Use case: Management of Personal Digital Photo Collections

The late advances in digital technologies (cameras, computers, storage, communication etc) caused a huge increase of digital multimedia information captured stored and distributed by personal users over the web. Digital formats provide now the most cheap, safe and easy way to broadly capture, store and deliver multimedia content. Most personal users have thousands of photos (from vacations, parties, traveling, conferences, everyday life etc), usually stored in several resolutions on the hard disk of their computers in a simple directory structure without any metadata. Ideally, the user wants to easily access this content, view it, create presentations, use it in his homepage, deliver it over the Internet to other people, make part of it accessible for other people or even sale part of it to image banks etc. But unfortunately, the only way for this content to be accessed is by browsing the directories, the name of which usually provides the date and describes with one-two words the original event captured by the specific photos. Obviously, this access becomes more and more difficult since the number of photos increases everyday and unfortunately very soon the content will practically become unaccessible. The best solution to this problem covering almost all the present and future uses of the content is the description and archiving of each photo with the aid of a tool providing a semantic metadata structure using the Semantic Web technologies (see for example the tools below). Using the above tools, the users can access the photos with the aid of virtual views (taxonomies), keywords describing their content or administrative information (like the date of archiving, the resolution of the photo) etc. And the most important, the standardization of the metadata format ensures the accessibility of the content from other people, the sharing and use of it over the web.

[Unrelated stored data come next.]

(** What the loop body draws at one cell of the grid, or the exception it
    raises. *)
Definition cell_draw (http_get : string -> option string)
    (image_open : string -> option Image)
    (axes : list (list (nat * nat))) (arr : ndarray)
    (titles : list string) (p : nat * nat) : Result Axes :=
  match nth_error2 axes (snd p) (fst p) with
  | None => Raise IndexError
  | Some axis =>
      match nth_error2 (data arr) (fst p) (snd p) with
      | None => Raise IndexError
      | Some url =>
          if Nat.eqb (snd p) 0
          then match nth_error titles (fst p) with
               | None => Raise IndexError
               | Some t =>
                   match fetch http_get image_open url with
                   | Ok img => Ok (mkAxes (fst axis) (snd axis) img (Some t))
                   | Raise e => Raise e
                   end
               end
          else match fetch http_get image_open url with
               | Ok img => Ok (mkAxes (fst axis) (snd axis) img None)
               | Raise e => Raise e
               end
      end
  end.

Use case: Cultural Heritage

A museum in fine arts has asked a specialized company to produce high resolution digital scans of the most important art works of their collections. The museum's quality assurance requires the possibility to track when, where and by whom every scan was made, with what equipment, etc. The museum's internal IT departement, maintainaing the underlying image database, needs the size, resolution and format of every resulting image. It also needs to know the repository ID of the original work of art. The company developing the museum's website additionally requires copyright information (that varies for every scan, depending on the age of the original work of art and the collection it originates from). It also want to give the users of the website access to the collection, not only based on the titles of the paintings and names of their painters, but also based on the topics depicted ('sun sets'), genre ('self portraits'), style ('post-impressionism'), period ('fin de siecle'), region ('west european').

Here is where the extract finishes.